Основатель Добровольческой армии генерал М.В. Алексеев, прибыв на Дон, вначале своего предпочтения царизму не высказывал, но и не отрицал. Он стал осторожно пояснять, что не предусматривает насильственного утверждения в стране монархического строя. Реставрация его, говорил он, должна произойти естественно и безболезненно{28}. Однако для офицеров- монархистов, составлявших все же большинство армии, этого было не достаточно, они ожидали от Алексеева безоговорочной преданности царизму. Дело дошло до того, что авторитетнейший генерал, которого называли первой шашкой России, граф Ф.А. Келлер, например, будучи сам страстным монархистом, писал Алексееву: «...верю, что Вам, Михаил Васильевич, тяжело признаться в своем заблуждении, но для пользы и спасения Родины и для того, чтобы немцам разрознить последнее, что у нас еще осталось, вы обязаны на это пойти, покаяться откровенно и открыто в своей ошибке... и объявить всенародно, что Вы идете за законного царя»{29}.

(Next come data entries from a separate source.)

(** C39. Conditions that are lost are not sent again: after a turn in which the
    interface takes no packet, a second turn over a working interface sends
    nothing either, although the switches have not heard of any level; the
    table of what was sent last says they have. *)
Theorem lost_conditions_not_resent send1 send2 P d m w :
  (∀ w b, send1 w b < CONDITION_PKT_LEN) →
  wrep fsize [] P d m → levels_known m →
  ∃ n, ∀ fuel, (n <= fuel)%nat → ∃ P' d1 d2 m',
    send_conditions true send1 fuel (CondState d w) = Ok (true, CondState d1 w) ∧
    send_conditions true send2 fuel (CondState d1 w) = Ok (true, CondState d2 w) ∧
    wrep fsize [] P' d2 m' ∧ levels_sent m' ≡ levels_now m ∧ levels_now m' = levels_now m.
Proof.
  intros Hs R Hlv. destruct (turn_fuel_exists P d m [] R) as [n Hn]. exists n. intros fuel Hfuel.
  pose proof (turn_fuel_mono _ _ _ Hfuel Hn) as Hf.
  assert (wp (send_conditions true send1 fuel) (λ r s, ∃ P' d1 cs, r = true ∧ s = CondState d1 w ∧
    wrep fsize [] P' d1 (spec_turn cs m)) (CondState d w)) as Hw1.
  { eapply wp_send_conditions; [exact R|apply Hlv|apply Hf|apply Hf|]. intros P' d' cs Hcs R'.
    exists P', d', cs. split; [done|]. split; [|done]. f_equal. clear - Hs. unfold wire_after.
    induction cs as [|c cs IH]; [done|]. cbn [foldl]. unfold wire_step at 2.
    rewrite bool_decide_false; [exact IH|]. specialize (Hs w (pkt_of c)). lia. }
  apply wp_run in Hw1 as (r & s & E1 & P1 & d1 & cs1 & -> & -> & R1).
  pose proof (levels_known_turn cs1 m Hlv) as Hlv1. pose proof (turn_fuel_turn cs1 fuel m Hf) as Hf1.
  destruct (spec_turn_levels cs1 m) as [El En].
  assert (wp (send_conditions true send2 fuel) (λ r s, ∃ P' d2 m', r = true ∧ s = CondState d2 w ∧
    wrep fsize [] P' d2 m' ∧ levels_sent m' ≡ levels_now m ∧ levels_now m' = levels_now m) (CondState d1 w)) as Hw2.
  { eapply wp_send_conditions; [exact R1|apply Hlv1|apply Hf1|apply Hf1|]. intros P' d' cs Hcs R'.
    destruct (turn_of_facts P1 d1 _ [] cs R1 Hlv1 Hcs) as (_ & _ & Hch).
    assert (cs = []) as ->.
    { destruct cs as [|c cs]; [done|]. destruct (Hch c ltac:(set_solver)). by rewrite El, En. }
    destruct (spec_turn_levels [] (spec_turn cs1 m)) as [El' En'].
    exists P', d', (spec_turn [] (spec_turn cs1 m)). by rewrite El', En', En. }
  apply wp_run in Hw2 as (r & s & E2 & P2 & d2 & m2 & -> & -> & R2). exists P2, d1, d2, m2. done.
Qed.

(** Without memory for the new table, it is not created. *)
Lemma wp_renew_no_memory fuel p l P d m (Q : Z → data_warehouse_t VI VF FX → Prop) :
  witer fsize [false] no_vi no_vf l P d m → (∀ d', locked d' = l → Q (-1) d') →
  wp (renew_last_sent fuel p) Q d.
Proof.
  intros R HQ. unfold renew_last_sent. wp_step.
  assert (wpart fsize vi_valid in_buffers in_buffers (λ _, False) (pt_vi P) [false] l d m) as R0.
  { destruct R. subst. by split. }
  eapply wp_destory_vi; [exact R0|done|]. clear d R R0. intros d R.
  unfold create_vi. wp_step. eapply wp_take_malloc; [exact R|]. clear d R. intros d R. simpl.
  rewrite ft_create_null. wp_steps. rewrite decide_True by done. wp_steps.
  apply HQ. apply (pa_locked _ _ _ _ _ _ _ _ _ _ R).
Qed.

(** C40. When the table of what was sent cannot be allocated, the thread returns
    while it holds both mutexes: the next packet sent then waits for
    [packet_send_mutex] forever, and the next rotation for
    [data_warehouse_mutex]. *)
Theorem turn_without_memory intf1 send P d m w :
  wrep fsize [] P d m → levels_known m →
  ∃ n, ∀ fuel, (n <= fuel)%nat → ∃ d' w',
    send_conditions intf1 send fuel (CondState (with_mallocs [false] d) w) = Ok (false, CondState d' w') ∧
    wlock packet_send_mutex d' = Fault LockBusy ∧ wlock data_warehouse_mutex d' = Fault LockBusy.
Proof.
  intros R Hlv. destruct (turn_fuel_exists P d m [] R) as [n Hn]. exists n. intros fuel Hfuel.
  destruct (turn_fuel_mono _ _ _ Hfuel Hn) as [Hf1 Hf2]. apply (wrep_mallocs fsize [false]) in R.
  assert (wp (send_conditions intf1 send fuel) (λ r s, r = false ∧
    locked (cs_dw s) = [data_warehouse_mutex; packet_send_mutex]) (CondState (with_mallocs [false] d) w)) as Hw.
  { unfold send_conditions, on_cdw. wp_steps. cbn [cs_dw cs_wire].
    eapply wi_wlock; [exact R|done|set_solver|]. clear R. intros d1 R. wp_steps. cbn [cs_dw cs_wire].
    eapply wi_wlock; [exact R|done|set_solver|]. clear d1 R. intros d1 R. wp_steps. cbn [cs_dw cs_wire].
    eapply wi_get_vi; [exact R|]. cbn [cs_dw cs_wire].
    eapply wp_send_loops; [exact R|apply Hlv|done..|]. clear d1 R. intros d1 cs Hcs R. wp_steps. cbn [cs_dw cs_wire].
    eapply wp_renew_no_memory; [exact R|]. intros d2 El. cbn [cs_dw cs_wire].
    rewrite decide_True by done. by wp_steps. }
  apply wp_run in Hw as (r & [d' w'] & E & -> & El). exists d', w'. split; [done|]. simpl in El.
  unfold wlock. rewrite El. split; (rewrite decide_True by done; rewrite decide_True by set_solver; done).
Qed.
End turns.

Section interval.
Context {K VI VF FX : Type} `{KeyLaws K}.
Context `{!FlowTable K Z Z VI} `{!FlowTableLaws K Z Z VI} `{!IntTable K VI}.
Context `{!FlowTable K c_float c_float VF} `{!FlowTableLaws K c_float c_float VF}.
Context `{!FixedTable K FX} `{!FixedTableLaws K FX} `{!FlowCondition K}.
Context (setting : cm_experiment_setting_t) (fsize : Z).
Context (fsize_ok : int_of_float (fix_loss_map_bucket_size (sender_setting setting)) = Some fsize).
Context (fsize_pos : 0 < fsize).
Implicit Types (d : data_warehouse_t VI VF FX) (m : wmodel K) (k : K) (P : wptrs).
Implicit Types (w : list raw_packet) (cs : list (condition K)).
Implicit Types (send : list raw_packet → raw_packet → Z).

Local Abbreviation levels_now m := (m_vi m (sel_owner m)).
Local Abbreviation levels_sent m := (m_vi m last_sent_flow_selected_level_map).

(** ** An interval: updates of the warehouse and turns of the sender *)
Inductive interval_op := IUpdate (o : wop K) | ITurn.
Definition is_iop (o : interval_op) : bool := match o with IUpdate o => is_update o | ITurn => true end.

Fixpoint do_interval send (fuel : nat) (os : list interval_op) : cmd (cond_state VI VF FX) unit :=
  match os with
  | [] => mret tt
  | IUpdate o :: os => on_cdw (do_wop setting o);; do_interval send fuel os
  | ITurn :: os => send_conditions true send fuel;; do_interval send fuel os
  end.

(** No update overflows; [cs] stands for what the turn sends. *)
Fixpoint interval_ok (os : list interval_op) m : Prop :=
  match os with
  | [] => True
  | IUpdate o :: os => wop_ok o m ∧ interval_ok os (spec_wop setting fsize o m)
  | ITurn :: os => ∀ cs, interval_ok os (spec_turn cs m)
  end.

Lemma levels_known_update o m : is_update o → levels_known m → levels_known (spec_wop setting fsize o m).
Proof.
  intros Ho [HS HL]. destruct (update_levels setting fsize o m Ho) as (Ei & El & Es).
  unfold levels_known, sel_owner in *. rewrite Ei, El. split; [|done].
  destruct Es as [->|(k & v & Hv & ->)]; [done|]. intros k'. unfold kupd. case_decide; [done|apply HS].
Qed.
Lemma levels_known_updates os m :
  Forall is_update os → levels_known m → levels_known (spec_wops setting fsize os m).
Proof.
  intros Hos. unfold spec_wops. revert m. induction Hos as [|o os Ho _ IH]; intros m Hm; [done|].
  cbn [foldl]. by apply IH, levels_known_update.
Qed.
Lemma levels_known_init : levels_known (m_init : wmodel K).
Proof. split; intros k; apply list_elem_of_here. Qed.

Lemma turn_fuel_update P d o n m l :
  wrep fsize l P d m → is_update o → turn_fuel n m → turn_fuel (S n) (spec_wop setting fsize o m).
Proof.
  intros R Ho [Hf1 Hf2]. destruct (update_levels setting fsize o m Ho) as (Ei & El & Es).
  pose proof (wr_idx_ok _ _ _ _ _ R) as Hi. apply wrep_witer in R.
  unfold turn_fuel, sel_owner in *. rewrite Ei, El. split; [|by eapply fuel_for_mono; [|exact Hf2]; lia].
  destruct Es as [->|(k & v & Hv & ->)]; [by eapply fuel_for_mono; [|exact Hf1]; lia|].
  apply fuel_for_upd; [|done]. by eapply (wi_respects _ _ _ _ _ _ _ _ (sel_owner m)).
Qed.
(** The interface takes every packet. *)
Definition reliable send : Prop := ∀ w b, CONDITION_PKT_LEN <= send w b.
Lemma wire_reliable send w cs : reliable send → wire_after true send w cs = w ++ (pkt_of <$> cs).
Proof.
  intros Hr. unfold wire_after. revert w. induction cs as [|c cs IH]; intros w; [by rewrite app_nil_r|].
  cbn [foldl]. rewrite IH. unfold wire_step. rewrite bool_decide_true by apply Hr. simpl.
  by rewrite <- app_assoc.
Qed.

Lemma wp_interval_app send fuel os os' (Q : unit → cond_state VI VF FX → Prop) s :
  wp (do_interval send fuel os) (λ _ s', wp (do_interval send fuel os') Q s') s →
  wp (do_interval send fuel (os ++ os')) Q s.
Proof.
  revert s. induction os as [|o os IH]; intros s Hw; [exact Hw|].
  destruct o as [o|]; simpl in *; unfold wp, mbind, cmd_bind in Hw |- *.
  - destruct (on_cdw (do_wop setting o) s) as [[[] s']|]; [by apply IH|done].
  - destruct (send_conditions true send fuel s) as [[b s']|]; [by apply IH|done].
Qed.
Lemma interval_ok_app os os' m : interval_ok (os ++ os') m → interval_ok os m.
Proof.
  revert m. induction os as [|o os IH]; intros m; simpl; [done|].
  destruct o as [o|]; [intros [? ?]; eauto|]. intros Hok cs. by apply IH.
Qed.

Монархизм исповедовали также генералы П.Н. Врангель и А.П. Кутепов. В то противоречивое время в Добровольческой армии можно было услышать, как Корниловский полк распевает: «Мы былого не жалеем, царь нам не кумир», а в ответ на это Дроздовский полк, желая перекричать корниловцев, гремел: «Так за царя, за Родину, за Веру, мы грянем громкое «Ура!»{30}. Сильно подрывало авторитет белого командования и утвердившееся в сознании большинства офицеров-добровольцев мнение, что второй человек в армии, ее начальник штаба генерал Романовский — социалист. Именно этим в солдатской и особенно в офицерской среде объясняли все неудачи на фронте. Говорили, что он — злой гений Добровольческой армии, виновник гибели тысяч людей. В конечном счете, это закончилось тем, что генерал Романовский был застрелен в марте 1920 г. в Константинополе одним из офицеров.

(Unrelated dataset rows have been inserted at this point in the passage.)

(* ===== verification/IntervalRotator.v ===== *)
(** * The interval rotator (tcpreplay/src/interval_rotator.c)

    At the end of every interval a thread swaps the buffers of the warehouse,
    writes what the interval has recorded into the file of target flows and
    empties the buffer.  The file is the list of its lines, with the values
    that are printed. *)
From stdpp Require Import strings.
From S2P Require Import Prelude CMonad CFloat ChainedTable TableSpec FixSizeTable FixSizeIface.
From S2P Require Import Flow PktListTable ObjStore Settings Sample FlowTables Warehouse CText TaskManager TimeLibrary.

(** ** The lines of the file *)
Inductive report_line (K : Type) :=
| RHeader (columns : list string)
| RTime (current_msec : Z)
| RInt (name : string) (value : Z)
| RFloat (name : string) (value : c_double)
| RTargetNum (target_flow_num lost_target_flow_num : Z)
| RFlow (p_flow : K) (volume : Z) (loss_rate : c_float) (loss_volume not_sampled_volume target_flow_sent_out : Z).
Arguments RHeader {K}.
Arguments RTime {K}.
Arguments RInt {K}.
Arguments RFloat {K}.
Arguments RTargetNum {K}.
Arguments RFlow {K}.

(** [init_target_flow_file], in the FLOW_SRC and the FLOW_SRC_DST build: the new
    file, given the name of the host's device and whether the file can be opened *)
Definition init_target_flow_file {K} (columns : list string) (dev : option text) (fopen : bool)
    : res (option (list (report_line K))) :=
  match get_mininet_host_name dev with
  | Fault e => Fault e
  | Ok None => Ok None
  | Ok (Some _) => Ok (if fopen then Some [RHeader columns] else None)
  end.
Definition flow_src_columns : list string := ["srcip"%string].
Definition flow_src_dst_columns : list string := ["srcip"%string; "dstip"%string].

(** What [%d] prints for a [bool] and an [enum] *)
Definition int_of_bool (b : bool) : Z := if b then 1 else 0.
Definition int_of_switch_mem_type (t : switch_mem_type_e) : Z :=
  match t with UNIFORM => 0 | DIVERSE => 1 | OTHER_SWITCH_MEM_TYPE n => i32 n end.
Definition int_of_host_switch_sample (t : host_switch_sample_e) : Z :=
  match t with HOST_SAMPLE => 0 | SWITCH_SAMPLE => 1 | OTHER_HOST_SWITCH_SAMPLE n => i32 n end.

(** [1.0 * lost / sent] *)
Definition double_ratio (lost sent : Z) : c_double :=
  double_div (double_mul (double_of_int 1) (double_of_int lost)) (double_of_int sent).

Section rotator.
Context {K VI VF FX : Type} `{KeyOps K} `{!FlowTable K Z Z VI}.
Context `{!FlowTable K c_float c_float VF} `{!FixedTable K FX}.
Context (setting : cm_experiment_setting_t).
(** [get_task_of_traffic] on the tasks of this host *)
Context (task_of_traffic : K → option task_t).

(** The warehouse and the file written so far *)
Record rot_state := RotState { rs_dw : data_warehouse_t VI VF FX; rs_file : list (report_line K) }.
Definition on_rdw {A} (c : cmd (data_warehouse_t VI VF FX) A) : cmd rot_state A :=
  zoom rs_dw (λ d s, RotState d (rs_file s)) c.
(** [fprintf] *)
Definition write (l : report_line K) : cmd rot_state unit := modify (λ s, RotState (rs_dw s) (rs_file s ++ [l])).

(** [while (ht_kfs_vi_next(p, &ret_entry) == 0) body], and the same for floats *)
Fixpoint while_vi {A} (fuel : nat) (p : option loc) (body : A → K → Z → cmd rot_state A) (acc : A) : cmd rot_state A :=
  match fuel with
  | O => throw OutOfFuel
  | S fuel =>
      e ← on_rdw (call_vi p ft_next);
      match e with
      | None => mret acc
      | Some (key, value) => acc ← body acc key value; while_vi fuel p body acc
      end
  end.
Fixpoint while_vf {A} (fuel : nat) (p : option loc) (body : A → K → c_float → cmd rot_state A) (acc : A)
    : cmd rot_state A :=
  match fuel with
  | O => throw OutOfFuel
  | S fuel =>
      e ← on_rdw (call_vf p ft_next);
      match e with
      | None => mret acc
      | Some (key, value) => acc ← body acc key value; while_vf fuel p body acc
      end
  end.

(** [write_last_sent_flow_selected_level_map_lost_target_flow]; [fp] tells
    whether the file is not NULL *)
Definition count_target (last_sent : option loc) (acc : Z * Z) (p_flow : K) (value : Z) : cmd rot_state (Z * Z) :=
  let '(final_target_flow_num, final_lost_num) := acc in
  if decide (value ≠ TARGET_LEVEL) then mret acc else
  match task_of_traffic p_flow with
  | None => mret acc
  | Some _ =>
      final_target_flow_num ← int_add final_target_flow_num 1;
      level ← on_rdw (call_vi last_sent (ft_get p_flow));
      if decide (level ≠ TARGET_LEVEL) then
        final_lost_num ← int_add final_lost_num 1;
        mret (final_target_flow_num, final_lost_num)
      else mret (final_target_flow_num, final_lost_num)
  end.
Definition write_last_sent_flow_selected_level_map_lost_target_flow (fuel : nat) (fp : bool) : cmd rot_state unit :=
  levels ← on_rdw (data_warehouse_get_unactive flow_selected_level_map);
  last_sent ← on_rdw (gets (λ d, vi_ptr d last_sent_flow_selected_level_map));
  '(target_flow_num, lost_num) ← while_vi fuel levels (count_target last_sent) (0, 0);
  if fp then write (RTargetNum target_flow_num lost_num) else throw NullDeref.

(** [write_interval_info_to_file] *)
Definition read_counter (c : counter) (i : Z) : cmd (data_warehouse_t VI VF FX) Z :=
  check_idx i;; gets (λ d, counters d c i).
Definition write_settings : cmd rot_state unit :=
  write (RInt "interval_msec_len" (interval_msec_len setting));;
  write (RInt "condition_msec_freq" (condition_msec_freq setting));;
  write (RInt "replacement" (int_of_bool (replacement setting)));;
  write (RInt "switch_mem_type" (int_of_switch_mem_type (switch_mem_type setting)));;
  write (RInt "host_or_switch_sample" (int_of_host_switch_sample (host_or_switch_sample setting)));;
  write (RFloat "switch_drop_rate" (double_of_float (switch_drop_rate setting)));;
  let t := target_flow_setting setting in
  write (RInt "target_flow_volume_threshold" (volume_threshold t));;
  write (RFloat "target_flow_loss_rate_threshold" (double_of_float (loss_rate_threshold t)));;
  write (RInt "target_flow_loss_volume_threshold" (loss_volume_threshold t)).
Definition write_counters : cmd rot_state unit :=
  i ← on_rdw (gets active_idx);
  let na_idx := (i + 1) mod BUFFER_NUM in
  n ← on_rdw (read_counter pkt_num_sent na_idx);
  write (RInt "pkt_num_sent" n);;
  sent ← on_rdw (read_counter volume_sent na_idx);
  write (RInt "volume_sent" sent);;
  lost ← on_rdw (read_counter volume_lost na_idx);
  write (RInt "volume_lost_detected" lost);;
  (if decide (sent > 0) then write (RFloat "volume_lost_rate_detected" (double_ratio lost sent)) else mret tt);;
  n ← on_rdw (read_counter condition_pkt_num_sent na_idx);
  write (RInt "condition_pkt_num_sent" n).
Definition count_loss_rate (loss_rate_ok_flow_num : Z) (p_flow : K) (value : c_float) : cmd rot_state Z :=
  if float_ltb (loss_rate_threshold (target_flow_setting setting)) value
  then int_add loss_rate_ok_flow_num 1 else mret loss_rate_ok_flow_num.
(** The value is unsigned, and so the threshold is converted. *)
Definition count_volume (acc : Z * Z) (p_flow : K) (value : Z) : cmd rot_state (Z * Z) :=
  let '(volume_ok_flow_num, unique_flow_num_sent) := acc in
  volume_ok_flow_num ←
    (if decide (value > u32 (volume_threshold (target_flow_setting setting)))
     then int_add volume_ok_flow_num 1 else mret volume_ok_flow_num);
  unique_flow_num_sent ← int_add unique_flow_num_sent 1;
  mret (volume_ok_flow_num, unique_flow_num_sent).
Definition write_interval_info_to_file (fuel : nat) (current_msec : Z) (fp : bool) : cmd rot_state unit :=
  if fp then
    write (RTime current_msec);;
    write_settings;;
    write_counters;;
    rates ← on_rdw data_warehouse_get_unactive_flow_loss_rate_map;
    loss_rate_ok_flow_num ← while_vf fuel rates count_loss_rate 0;
    write (RInt "loss_rate_ok_flow_num" loss_rate_ok_flow_num);;
    volumes ← on_rdw (data_warehouse_get_unactive flow_volume_map);
    '(volume_ok_flow_num, unique_flow_num_sent) ← while_vi fuel volumes count_volume (0, 0);
    write (RInt "volume_ok_flow_num" volume_ok_flow_num);;
    write (RInt "unique_flow_num_sent" unique_flow_num_sent)
  else mret tt.

(** The line of a flow, from the tables of the past interval *)
Record report_tables := ReportTables {
  rt_volume : option loc; rt_loss : option loc; rt_fixed : option loc;
  rt_rate : option loc; rt_not_sampled : option loc; rt_last_sent : option loc
}.
Definition read_report_tables : cmd rot_state report_tables :=
  v ← on_rdw (data_warehouse_get_unactive flow_volume_map);
  l ← on_rdw (data_warehouse_get_unactive flow_loss_volume_map);
  f ← on_rdw data_warehouse_get_unactive_fixed_flow_loss_volume_map;
  r ← on_rdw data_warehouse_get_unactive_flow_loss_rate_map;
  n ← on_rdw (data_warehouse_get_unactive flow_not_sampled_volume_map);
  s ← on_rdw (gets (λ d, vi_ptr d last_sent_flow_selected_level_map));
  mret (ReportTables v l f r n s).
Definition write_flow (t : report_tables) (p_flow : K) : cmd rot_state unit :=
  volume ← on_rdw (call_vi (rt_volume t) (ft_get p_flow));
  loss_rate ← on_rdw (call_vf (rt_rate t) (ft_get p_flow));
  loss_volume ← on_rdw (call_vi (rt_loss t) (ft_get p_flow));
  loss_volume ←
    (if decide (loss_map_mem_type (sender_setting setting) = FIXED)
     then on_rdw (fixed_loss (rt_fixed t) p_flow) else mret loss_volume);
  not_sampled_volume ← on_rdw (call_vi (rt_not_sampled t) (ft_get p_flow));
  target_flow_sent_out ← on_rdw (call_vi (rt_last_sent t) (ft_get p_flow));
  write (RFlow p_flow volume loss_rate loss_volume not_sampled_volume target_flow_sent_out).

(** [write_target_flows_to_file] *)
Definition write_target_flow (t : report_tables) (_ : unit) (p_flow : K) (value : Z) : cmd rot_state unit :=
  if decide (value ≠ TARGET_LEVEL) then mret tt else
  match task_of_traffic p_flow with None => mret tt | Some _ => write_flow t p_flow end.
Definition write_target_flows_to_file (fuel : nat) (fp : bool) : cmd rot_state unit :=
  if fp then
    levels ← on_rdw (data_warehouse_get_unactive flow_selected_level_map);
    t ← read_report_tables;
    while_vi fuel levels (write_target_flow t) tt
  else mret tt.

(** [write_all_flows_to_file] *)
Definition write_all_flows_to_file (fuel : nat) (fp : bool) : cmd rot_state unit :=
  if fp then
    t ← read_report_tables;
    while_vi fuel (rt_volume t) (λ _ p_flow _, write_flow t p_flow) tt
  else mret tt.

(** The body of the loop of [rotate_interval] up to its sleep; the result of
    the reset is not looked at *)
Definition rotate_turn (fuel : nat) (current_msec : Z) : cmd rot_state unit :=
  on_rdw (wlock data_warehouse_mutex);;
  on_rdw data_ware_rotate_buffer;;
  write_interval_info_to_file fuel current_msec true;;
  write_last_sent_flow_selected_level_map_lost_target_flow fuel true;;
  write_target_flows_to_file fuel true;;
  on_rdw (data_warehouse_reset_noactive_buf setting);;
  on_rdw (wunlock data_warehouse_mutex).

(** How long it then sleeps: [to_sleep_time], from the times before and after
    the rotation *)
Definition to_sleep_msec (current_msec after_rotate_msec : Z) : Z :=
  let rotate_duration_msec := u32 (after_rotate_msec - current_msec) in
  u32 (interval_msec_len setting - rotate_duration_msec).
Definition to_sleep_time (current_msec after_rotate_msec : Z) : timespec :=
  let ms := to_sleep_msec current_msec after_rotate_msec in
  Timespec (ms / 1000) (ms mod 1000 * 1000000).
End rotator.
Arguments rot_state K VI VF FX : clear implicits.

Несколько позже, когда стало очевидным, что политические пристрастия разобщают участников Белого движения и не способствуют притоку в него свежих сил, вожди несколько скорректировали свои позиции, стали более осмотрительны и осторожны в высказываниях. Генерал Деникин, например, стал исповедовать «непредрешенчество». Суть его заключалась в том, что пока идет Гражданская война никакого политического устройства страны предрекать не нужно и всякие политические баталии надо отложить до победы над большевиками. Только после нее можно будет решать — какая власть должна быть в России: «... если когда-либо, — говорил он, — будет борьба за форму правления, я в ней участвовать не буду. Но, нисколько не насилуя совесть, я считаю одинаково возможным честно служить России, лишь бы знать уверенно, что народ русский в массе желает той или другой власти»{31}.

Безусловно, политические предпочтения участников Белого движения ослабляли его, но, используя формулу «непредрешенчества», их более-менее успешно гасили. Однако были еще и противоречия другого порядка, более существенные, которые буквально раздирали отношения между лидерами основных белых сил — добровольцев и казаков, пагубно отражались на результатах их боевой деятельности. Главной причиной раскола стал лозунг вождей Добровольческой армии — «За единую и неделимую Россию». Сам по себе он, наверное, не мог бы так пагубно сказаться на положении белого фронта и тыла, если бы командование Добровольческой армии не взяли его за основу стратегии и тактики боевых действий и если бы этот лозунг они не навязывали так настойчиво казакам. На Дону и Кубани он вызывал категорическое несогласие большинства казачьих руководителей, особенно членов Донского Войскового Круга и Кубанских Краевой и Законодательной Рад.